------ Dataset excerpts ------

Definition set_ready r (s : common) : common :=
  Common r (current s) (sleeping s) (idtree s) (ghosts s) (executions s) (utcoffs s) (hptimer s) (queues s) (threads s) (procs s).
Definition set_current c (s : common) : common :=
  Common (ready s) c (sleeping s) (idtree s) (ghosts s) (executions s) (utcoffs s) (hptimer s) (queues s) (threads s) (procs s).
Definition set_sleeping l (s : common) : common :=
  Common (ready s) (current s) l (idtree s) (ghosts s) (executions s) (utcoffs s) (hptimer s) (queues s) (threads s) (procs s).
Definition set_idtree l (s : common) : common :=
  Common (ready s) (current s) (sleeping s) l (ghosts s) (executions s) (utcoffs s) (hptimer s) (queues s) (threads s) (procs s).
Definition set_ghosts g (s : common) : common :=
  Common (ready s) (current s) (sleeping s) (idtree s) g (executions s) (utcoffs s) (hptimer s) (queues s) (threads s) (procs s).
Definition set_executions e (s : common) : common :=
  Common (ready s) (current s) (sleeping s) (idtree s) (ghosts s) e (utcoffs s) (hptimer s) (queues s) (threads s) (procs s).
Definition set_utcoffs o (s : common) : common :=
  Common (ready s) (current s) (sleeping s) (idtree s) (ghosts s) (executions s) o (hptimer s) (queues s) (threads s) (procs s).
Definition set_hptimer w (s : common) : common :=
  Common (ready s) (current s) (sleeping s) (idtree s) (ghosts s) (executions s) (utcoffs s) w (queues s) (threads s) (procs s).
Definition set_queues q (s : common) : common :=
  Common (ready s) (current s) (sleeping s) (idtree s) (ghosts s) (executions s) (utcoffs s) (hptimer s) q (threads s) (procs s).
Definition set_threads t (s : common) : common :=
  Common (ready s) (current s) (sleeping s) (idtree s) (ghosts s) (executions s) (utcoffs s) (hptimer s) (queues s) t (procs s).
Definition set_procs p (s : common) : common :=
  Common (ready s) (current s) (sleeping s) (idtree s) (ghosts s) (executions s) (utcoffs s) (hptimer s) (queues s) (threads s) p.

------
------ Dataset excerpts ------

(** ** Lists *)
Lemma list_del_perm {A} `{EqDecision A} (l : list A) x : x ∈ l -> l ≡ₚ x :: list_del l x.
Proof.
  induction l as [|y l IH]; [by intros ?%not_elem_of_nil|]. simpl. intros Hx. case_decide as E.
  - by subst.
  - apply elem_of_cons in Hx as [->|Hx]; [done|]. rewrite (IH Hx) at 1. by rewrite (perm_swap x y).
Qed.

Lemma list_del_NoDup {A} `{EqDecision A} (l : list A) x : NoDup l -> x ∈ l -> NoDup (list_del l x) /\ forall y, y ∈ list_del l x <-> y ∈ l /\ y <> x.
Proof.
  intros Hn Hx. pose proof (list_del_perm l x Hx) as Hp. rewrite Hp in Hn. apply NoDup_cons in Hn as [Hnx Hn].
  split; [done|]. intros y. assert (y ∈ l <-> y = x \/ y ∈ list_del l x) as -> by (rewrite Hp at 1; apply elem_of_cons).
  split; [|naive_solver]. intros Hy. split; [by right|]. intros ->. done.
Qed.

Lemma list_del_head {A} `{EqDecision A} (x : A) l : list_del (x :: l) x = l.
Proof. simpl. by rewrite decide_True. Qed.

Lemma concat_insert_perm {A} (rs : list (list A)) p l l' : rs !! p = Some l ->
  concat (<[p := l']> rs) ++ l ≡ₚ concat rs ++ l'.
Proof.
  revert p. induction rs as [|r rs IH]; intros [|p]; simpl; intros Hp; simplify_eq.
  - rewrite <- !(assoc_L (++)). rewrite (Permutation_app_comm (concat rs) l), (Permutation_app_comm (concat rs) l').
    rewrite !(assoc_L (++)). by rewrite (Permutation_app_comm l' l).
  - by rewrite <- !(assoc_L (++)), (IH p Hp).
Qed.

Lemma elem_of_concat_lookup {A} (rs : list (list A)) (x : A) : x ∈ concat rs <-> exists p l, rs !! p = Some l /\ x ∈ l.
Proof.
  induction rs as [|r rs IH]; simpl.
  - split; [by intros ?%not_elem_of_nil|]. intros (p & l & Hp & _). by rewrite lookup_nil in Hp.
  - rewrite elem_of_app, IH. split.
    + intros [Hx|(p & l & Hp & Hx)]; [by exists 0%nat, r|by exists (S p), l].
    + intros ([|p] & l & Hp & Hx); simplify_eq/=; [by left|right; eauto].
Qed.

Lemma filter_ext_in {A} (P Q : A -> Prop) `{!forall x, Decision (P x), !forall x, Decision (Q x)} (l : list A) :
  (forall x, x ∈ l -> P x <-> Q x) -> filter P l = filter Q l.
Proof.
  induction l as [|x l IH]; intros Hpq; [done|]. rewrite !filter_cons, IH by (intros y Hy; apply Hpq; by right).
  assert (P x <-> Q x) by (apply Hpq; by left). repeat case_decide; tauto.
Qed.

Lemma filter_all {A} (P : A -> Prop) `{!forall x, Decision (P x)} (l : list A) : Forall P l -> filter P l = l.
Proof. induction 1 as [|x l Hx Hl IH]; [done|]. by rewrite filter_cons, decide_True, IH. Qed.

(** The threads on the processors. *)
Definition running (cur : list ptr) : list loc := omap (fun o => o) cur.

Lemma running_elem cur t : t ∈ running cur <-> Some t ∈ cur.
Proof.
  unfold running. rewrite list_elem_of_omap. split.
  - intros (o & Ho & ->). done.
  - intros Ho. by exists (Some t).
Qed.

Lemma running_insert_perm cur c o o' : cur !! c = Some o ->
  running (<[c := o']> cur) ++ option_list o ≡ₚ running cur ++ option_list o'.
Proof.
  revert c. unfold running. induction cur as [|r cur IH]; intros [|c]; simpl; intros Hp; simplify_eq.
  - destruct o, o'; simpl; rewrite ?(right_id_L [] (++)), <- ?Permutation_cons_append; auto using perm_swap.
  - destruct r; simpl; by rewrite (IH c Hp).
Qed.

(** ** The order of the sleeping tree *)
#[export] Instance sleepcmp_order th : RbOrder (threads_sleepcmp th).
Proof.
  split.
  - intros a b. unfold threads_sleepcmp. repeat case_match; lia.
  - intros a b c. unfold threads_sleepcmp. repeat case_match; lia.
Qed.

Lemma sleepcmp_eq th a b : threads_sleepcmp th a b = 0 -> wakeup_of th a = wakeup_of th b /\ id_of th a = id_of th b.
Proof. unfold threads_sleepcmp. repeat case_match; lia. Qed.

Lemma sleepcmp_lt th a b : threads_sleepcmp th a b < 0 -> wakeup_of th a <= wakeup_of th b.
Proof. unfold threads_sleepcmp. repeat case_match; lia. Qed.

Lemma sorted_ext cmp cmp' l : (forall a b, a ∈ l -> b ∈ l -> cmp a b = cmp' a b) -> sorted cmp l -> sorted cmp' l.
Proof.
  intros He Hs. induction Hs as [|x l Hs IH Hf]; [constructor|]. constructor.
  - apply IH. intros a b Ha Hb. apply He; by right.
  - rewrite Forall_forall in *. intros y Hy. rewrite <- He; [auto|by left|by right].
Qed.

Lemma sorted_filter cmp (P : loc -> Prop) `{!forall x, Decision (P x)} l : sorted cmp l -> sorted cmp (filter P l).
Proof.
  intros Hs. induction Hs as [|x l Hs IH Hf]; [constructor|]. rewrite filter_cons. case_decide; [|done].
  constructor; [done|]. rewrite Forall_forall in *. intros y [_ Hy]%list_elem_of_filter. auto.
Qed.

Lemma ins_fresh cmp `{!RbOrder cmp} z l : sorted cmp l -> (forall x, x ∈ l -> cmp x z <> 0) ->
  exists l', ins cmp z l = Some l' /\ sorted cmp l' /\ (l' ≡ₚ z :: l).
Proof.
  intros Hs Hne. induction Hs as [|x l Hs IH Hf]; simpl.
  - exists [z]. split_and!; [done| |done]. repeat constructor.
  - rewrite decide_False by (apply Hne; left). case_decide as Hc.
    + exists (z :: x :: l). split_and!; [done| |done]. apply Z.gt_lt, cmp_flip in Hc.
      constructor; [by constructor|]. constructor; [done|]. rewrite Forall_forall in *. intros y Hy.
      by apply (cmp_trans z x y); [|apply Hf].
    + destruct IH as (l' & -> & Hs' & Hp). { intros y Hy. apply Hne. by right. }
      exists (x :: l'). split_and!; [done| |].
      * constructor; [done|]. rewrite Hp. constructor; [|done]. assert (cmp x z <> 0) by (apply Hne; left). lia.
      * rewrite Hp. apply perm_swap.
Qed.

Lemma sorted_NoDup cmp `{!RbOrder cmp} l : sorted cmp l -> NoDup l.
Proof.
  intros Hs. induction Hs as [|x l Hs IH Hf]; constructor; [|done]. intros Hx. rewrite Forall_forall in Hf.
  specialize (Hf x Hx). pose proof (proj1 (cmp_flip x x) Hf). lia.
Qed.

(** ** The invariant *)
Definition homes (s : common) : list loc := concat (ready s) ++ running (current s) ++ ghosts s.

------
------ Dataset excerpts ------

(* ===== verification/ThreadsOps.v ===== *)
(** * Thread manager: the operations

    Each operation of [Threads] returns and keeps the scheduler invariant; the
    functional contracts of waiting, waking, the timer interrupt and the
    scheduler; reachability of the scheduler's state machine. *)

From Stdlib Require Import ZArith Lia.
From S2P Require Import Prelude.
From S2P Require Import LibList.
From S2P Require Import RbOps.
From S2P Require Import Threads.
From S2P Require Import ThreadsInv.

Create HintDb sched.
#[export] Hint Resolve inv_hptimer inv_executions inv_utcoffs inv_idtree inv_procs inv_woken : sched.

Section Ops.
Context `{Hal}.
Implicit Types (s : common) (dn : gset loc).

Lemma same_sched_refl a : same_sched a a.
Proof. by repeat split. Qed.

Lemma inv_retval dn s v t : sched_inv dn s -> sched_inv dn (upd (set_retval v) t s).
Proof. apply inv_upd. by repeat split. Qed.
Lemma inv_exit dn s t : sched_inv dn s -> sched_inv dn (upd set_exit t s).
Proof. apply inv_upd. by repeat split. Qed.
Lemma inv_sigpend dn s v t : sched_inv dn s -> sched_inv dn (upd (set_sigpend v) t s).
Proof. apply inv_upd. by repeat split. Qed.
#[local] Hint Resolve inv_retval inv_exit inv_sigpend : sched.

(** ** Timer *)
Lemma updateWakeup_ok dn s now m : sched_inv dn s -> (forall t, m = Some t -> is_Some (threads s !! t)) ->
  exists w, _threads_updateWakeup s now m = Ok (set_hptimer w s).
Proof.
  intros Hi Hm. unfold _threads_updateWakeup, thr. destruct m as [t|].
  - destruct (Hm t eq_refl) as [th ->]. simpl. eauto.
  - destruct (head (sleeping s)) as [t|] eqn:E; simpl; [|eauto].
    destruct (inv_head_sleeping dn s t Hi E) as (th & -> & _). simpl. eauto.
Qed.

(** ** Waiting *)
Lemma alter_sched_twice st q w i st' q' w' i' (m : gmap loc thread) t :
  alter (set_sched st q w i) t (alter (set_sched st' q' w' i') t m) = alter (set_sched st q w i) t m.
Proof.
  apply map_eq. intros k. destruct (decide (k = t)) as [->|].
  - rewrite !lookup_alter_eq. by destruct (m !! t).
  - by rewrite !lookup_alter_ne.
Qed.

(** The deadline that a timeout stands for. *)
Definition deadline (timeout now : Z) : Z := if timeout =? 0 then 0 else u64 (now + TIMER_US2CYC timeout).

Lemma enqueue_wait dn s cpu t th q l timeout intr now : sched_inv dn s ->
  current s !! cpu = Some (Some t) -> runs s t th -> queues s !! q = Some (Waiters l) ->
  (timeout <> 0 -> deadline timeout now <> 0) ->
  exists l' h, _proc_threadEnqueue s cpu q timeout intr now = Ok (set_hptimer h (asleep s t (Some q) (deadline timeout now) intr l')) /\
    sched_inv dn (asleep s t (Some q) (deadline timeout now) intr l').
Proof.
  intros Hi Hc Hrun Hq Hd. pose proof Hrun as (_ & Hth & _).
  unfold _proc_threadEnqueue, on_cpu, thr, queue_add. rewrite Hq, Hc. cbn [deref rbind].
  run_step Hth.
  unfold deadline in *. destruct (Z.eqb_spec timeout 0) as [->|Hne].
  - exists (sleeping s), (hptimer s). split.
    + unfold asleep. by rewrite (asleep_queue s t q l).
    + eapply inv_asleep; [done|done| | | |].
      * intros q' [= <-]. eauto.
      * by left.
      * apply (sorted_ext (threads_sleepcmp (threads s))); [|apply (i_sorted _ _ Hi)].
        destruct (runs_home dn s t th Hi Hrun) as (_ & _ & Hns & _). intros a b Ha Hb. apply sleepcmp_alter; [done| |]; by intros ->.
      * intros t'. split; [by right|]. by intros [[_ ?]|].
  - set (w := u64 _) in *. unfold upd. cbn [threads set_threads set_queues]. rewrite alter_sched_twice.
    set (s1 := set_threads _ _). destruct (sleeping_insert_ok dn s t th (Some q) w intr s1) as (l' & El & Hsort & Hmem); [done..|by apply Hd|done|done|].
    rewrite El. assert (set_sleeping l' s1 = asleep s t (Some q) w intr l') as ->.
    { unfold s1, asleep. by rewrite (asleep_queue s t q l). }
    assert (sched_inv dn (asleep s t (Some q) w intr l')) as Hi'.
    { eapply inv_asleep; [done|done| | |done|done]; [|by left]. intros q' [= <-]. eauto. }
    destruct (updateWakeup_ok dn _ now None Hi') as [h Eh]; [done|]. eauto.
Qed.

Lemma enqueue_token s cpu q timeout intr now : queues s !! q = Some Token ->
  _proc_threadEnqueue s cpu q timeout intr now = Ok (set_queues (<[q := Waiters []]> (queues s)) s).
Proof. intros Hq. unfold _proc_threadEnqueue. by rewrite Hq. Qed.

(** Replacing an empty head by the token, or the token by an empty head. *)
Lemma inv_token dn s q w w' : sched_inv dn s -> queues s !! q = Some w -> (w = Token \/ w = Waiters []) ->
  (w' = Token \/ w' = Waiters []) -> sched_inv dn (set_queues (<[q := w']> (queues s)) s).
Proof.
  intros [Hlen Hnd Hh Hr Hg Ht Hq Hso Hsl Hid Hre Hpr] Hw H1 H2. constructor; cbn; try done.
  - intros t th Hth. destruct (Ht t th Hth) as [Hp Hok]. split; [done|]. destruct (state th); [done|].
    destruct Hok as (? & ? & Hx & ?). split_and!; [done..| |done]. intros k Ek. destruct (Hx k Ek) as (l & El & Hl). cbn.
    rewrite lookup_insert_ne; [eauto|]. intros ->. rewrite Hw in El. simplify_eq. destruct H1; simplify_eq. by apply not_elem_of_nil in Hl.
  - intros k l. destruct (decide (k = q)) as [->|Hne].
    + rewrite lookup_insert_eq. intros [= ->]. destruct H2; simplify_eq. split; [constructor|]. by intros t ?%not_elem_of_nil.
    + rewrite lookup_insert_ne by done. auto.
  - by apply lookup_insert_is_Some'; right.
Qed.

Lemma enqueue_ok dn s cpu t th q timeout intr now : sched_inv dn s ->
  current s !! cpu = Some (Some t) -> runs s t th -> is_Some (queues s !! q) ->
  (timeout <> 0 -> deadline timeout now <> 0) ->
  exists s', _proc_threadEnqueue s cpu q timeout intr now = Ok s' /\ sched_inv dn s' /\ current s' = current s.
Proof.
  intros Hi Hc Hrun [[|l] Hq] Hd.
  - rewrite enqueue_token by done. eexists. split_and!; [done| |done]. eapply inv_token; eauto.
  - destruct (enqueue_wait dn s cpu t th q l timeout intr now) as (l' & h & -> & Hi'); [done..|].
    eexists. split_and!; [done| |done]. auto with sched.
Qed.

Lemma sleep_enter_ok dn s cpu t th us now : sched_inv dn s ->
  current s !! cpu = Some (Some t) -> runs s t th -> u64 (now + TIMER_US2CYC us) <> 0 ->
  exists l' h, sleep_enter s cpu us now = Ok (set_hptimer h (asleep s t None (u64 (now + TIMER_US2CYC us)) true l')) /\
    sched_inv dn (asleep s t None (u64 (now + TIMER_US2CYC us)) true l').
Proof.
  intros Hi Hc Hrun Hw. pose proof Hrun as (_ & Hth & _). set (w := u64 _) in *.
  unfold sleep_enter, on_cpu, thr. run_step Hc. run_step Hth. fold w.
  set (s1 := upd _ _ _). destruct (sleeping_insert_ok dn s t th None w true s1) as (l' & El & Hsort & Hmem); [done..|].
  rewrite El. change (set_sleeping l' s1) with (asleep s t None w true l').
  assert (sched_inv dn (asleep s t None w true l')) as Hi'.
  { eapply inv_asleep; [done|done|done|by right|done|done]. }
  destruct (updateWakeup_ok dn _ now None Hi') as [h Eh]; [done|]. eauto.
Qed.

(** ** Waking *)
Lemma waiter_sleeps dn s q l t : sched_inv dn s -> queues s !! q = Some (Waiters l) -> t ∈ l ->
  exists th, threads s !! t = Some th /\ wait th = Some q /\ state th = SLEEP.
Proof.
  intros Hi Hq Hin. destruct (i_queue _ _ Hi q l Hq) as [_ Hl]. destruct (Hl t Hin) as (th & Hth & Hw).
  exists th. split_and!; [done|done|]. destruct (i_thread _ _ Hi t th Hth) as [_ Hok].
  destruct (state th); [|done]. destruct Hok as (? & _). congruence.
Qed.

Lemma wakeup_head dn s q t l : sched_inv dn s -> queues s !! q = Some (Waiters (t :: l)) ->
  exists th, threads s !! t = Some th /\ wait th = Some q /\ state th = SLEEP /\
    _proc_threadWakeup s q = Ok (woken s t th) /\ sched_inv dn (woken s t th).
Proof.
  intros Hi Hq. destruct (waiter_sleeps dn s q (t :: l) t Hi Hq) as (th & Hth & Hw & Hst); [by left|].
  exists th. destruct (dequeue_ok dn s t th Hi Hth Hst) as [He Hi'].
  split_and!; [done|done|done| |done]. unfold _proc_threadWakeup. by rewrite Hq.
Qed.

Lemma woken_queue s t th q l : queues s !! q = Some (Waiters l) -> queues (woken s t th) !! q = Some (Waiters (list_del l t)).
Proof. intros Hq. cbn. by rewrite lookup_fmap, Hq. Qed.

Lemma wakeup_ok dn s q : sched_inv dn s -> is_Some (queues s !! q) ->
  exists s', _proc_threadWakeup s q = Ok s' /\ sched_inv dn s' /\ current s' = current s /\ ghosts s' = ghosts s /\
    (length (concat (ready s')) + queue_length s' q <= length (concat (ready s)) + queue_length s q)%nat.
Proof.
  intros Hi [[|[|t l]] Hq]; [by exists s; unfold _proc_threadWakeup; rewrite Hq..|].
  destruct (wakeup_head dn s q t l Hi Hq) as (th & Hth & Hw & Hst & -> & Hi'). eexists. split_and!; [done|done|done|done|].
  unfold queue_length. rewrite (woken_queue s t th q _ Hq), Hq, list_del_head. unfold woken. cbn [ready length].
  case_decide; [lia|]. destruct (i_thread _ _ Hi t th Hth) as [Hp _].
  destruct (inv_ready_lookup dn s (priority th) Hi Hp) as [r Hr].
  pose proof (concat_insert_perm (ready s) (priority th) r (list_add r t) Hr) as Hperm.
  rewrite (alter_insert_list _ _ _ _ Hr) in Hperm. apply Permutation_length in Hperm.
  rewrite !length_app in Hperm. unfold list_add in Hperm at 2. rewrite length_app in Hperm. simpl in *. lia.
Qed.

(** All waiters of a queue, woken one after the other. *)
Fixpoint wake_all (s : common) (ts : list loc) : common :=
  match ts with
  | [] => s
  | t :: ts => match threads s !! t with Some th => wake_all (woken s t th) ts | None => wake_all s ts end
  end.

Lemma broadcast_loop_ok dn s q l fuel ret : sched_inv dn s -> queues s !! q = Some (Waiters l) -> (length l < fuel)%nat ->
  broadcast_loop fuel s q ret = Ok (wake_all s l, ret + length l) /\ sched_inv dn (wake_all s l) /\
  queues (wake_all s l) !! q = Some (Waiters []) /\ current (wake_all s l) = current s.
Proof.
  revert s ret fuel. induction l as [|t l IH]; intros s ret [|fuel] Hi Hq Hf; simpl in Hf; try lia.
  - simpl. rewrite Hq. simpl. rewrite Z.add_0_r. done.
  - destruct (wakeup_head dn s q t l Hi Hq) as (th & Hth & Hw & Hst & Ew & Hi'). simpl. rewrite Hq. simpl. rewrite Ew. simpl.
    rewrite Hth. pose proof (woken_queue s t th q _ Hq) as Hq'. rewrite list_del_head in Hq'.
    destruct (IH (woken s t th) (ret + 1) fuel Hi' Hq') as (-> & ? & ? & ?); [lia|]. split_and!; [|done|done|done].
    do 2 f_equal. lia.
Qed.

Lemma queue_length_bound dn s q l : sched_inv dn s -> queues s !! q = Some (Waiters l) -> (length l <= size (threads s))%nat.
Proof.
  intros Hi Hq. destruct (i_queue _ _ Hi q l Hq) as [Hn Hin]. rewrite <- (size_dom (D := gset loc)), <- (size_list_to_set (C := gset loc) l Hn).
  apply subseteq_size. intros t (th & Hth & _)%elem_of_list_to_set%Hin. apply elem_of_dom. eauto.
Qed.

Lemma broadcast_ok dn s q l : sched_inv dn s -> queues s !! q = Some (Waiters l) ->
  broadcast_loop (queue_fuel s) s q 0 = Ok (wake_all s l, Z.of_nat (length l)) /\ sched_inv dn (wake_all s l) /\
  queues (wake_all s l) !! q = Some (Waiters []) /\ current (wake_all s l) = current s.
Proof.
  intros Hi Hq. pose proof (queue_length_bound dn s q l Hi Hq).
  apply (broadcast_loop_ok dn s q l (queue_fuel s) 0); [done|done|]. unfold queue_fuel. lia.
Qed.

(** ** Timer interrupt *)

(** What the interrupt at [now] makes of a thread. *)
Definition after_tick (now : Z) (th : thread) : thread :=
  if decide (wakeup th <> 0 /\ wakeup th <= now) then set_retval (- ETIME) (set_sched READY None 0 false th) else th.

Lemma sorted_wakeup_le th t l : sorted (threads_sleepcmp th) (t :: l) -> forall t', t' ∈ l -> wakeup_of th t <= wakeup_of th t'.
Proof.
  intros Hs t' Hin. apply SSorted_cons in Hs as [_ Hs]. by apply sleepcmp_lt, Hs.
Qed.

------

Begin at the line that has "set (s1 := upd" in the entries above; stop after the line that has "destruct (inv_ready_lookup dn". Transcribe exactly those lines and no others.

  set (s1 := upd _ _ _). destruct (sleeping_insert_ok dn s t th None w true s1) as (l' & El & Hsort & Hmem); [done..|].
  rewrite El. change (set_sleeping l' s1) with (asleep s t None w true l').
  assert (sched_inv dn (asleep s t None w true l')) as Hi'.
  { eapply inv_asleep; [done|done|done|by right|done|done]. }
  destruct (updateWakeup_ok dn _ now None Hi') as [h Eh]; [done|]. eauto.
Qed.

(** ** Waking *)
Lemma waiter_sleeps dn s q l t : sched_inv dn s -> queues s !! q = Some (Waiters l) -> t ∈ l ->
  exists th, threads s !! t = Some th /\ wait th = Some q /\ state th = SLEEP.
Proof.
  intros Hi Hq Hin. destruct (i_queue _ _ Hi q l Hq) as [_ Hl]. destruct (Hl t Hin) as (th & Hth & Hw).
  exists th. split_and!; [done|done|]. destruct (i_thread _ _ Hi t th Hth) as [_ Hok].
  destruct (state th); [|done]. destruct Hok as (? & _). congruence.
Qed.

Lemma wakeup_head dn s q t l : sched_inv dn s -> queues s !! q = Some (Waiters (t :: l)) ->
  exists th, threads s !! t = Some th /\ wait th = Some q /\ state th = SLEEP /\
    _proc_threadWakeup s q = Ok (woken s t th) /\ sched_inv dn (woken s t th).
Proof.
  intros Hi Hq. destruct (waiter_sleeps dn s q (t :: l) t Hi Hq) as (th & Hth & Hw & Hst); [by left|].
  exists th. destruct (dequeue_ok dn s t th Hi Hth Hst) as [He Hi'].
  split_and!; [done|done|done| |done]. unfold _proc_threadWakeup. by rewrite Hq.
Qed.

Lemma woken_queue s t th q l : queues s !! q = Some (Waiters l) -> queues (woken s t th) !! q = Some (Waiters (list_del l t)).
Proof. intros Hq. cbn. by rewrite lookup_fmap, Hq. Qed.

Lemma wakeup_ok dn s q : sched_inv dn s -> is_Some (queues s !! q) ->
  exists s', _proc_threadWakeup s q = Ok s' /\ sched_inv dn s' /\ current s' = current s /\ ghosts s' = ghosts s /\
    (length (concat (ready s')) + queue_length s' q <= length (concat (ready s)) + queue_length s q)%nat.
Proof.
  intros Hi [[|[|t l]] Hq]; [by exists s; unfold _proc_threadWakeup; rewrite Hq..|].
  destruct (wakeup_head dn s q t l Hi Hq) as (th & Hth & Hw & Hst & -> & Hi'). eexists. split_and!; [done|done|done|done|].
  unfold queue_length. rewrite (woken_queue s t th q _ Hq), Hq, list_del_head. unfold woken. cbn [ready length].
  case_decide; [lia|]. destruct (i_thread _ _ Hi t th Hth) as [Hp _].
  destruct (inv_ready_lookup dn s (priority th) Hi Hp) as [r Hr].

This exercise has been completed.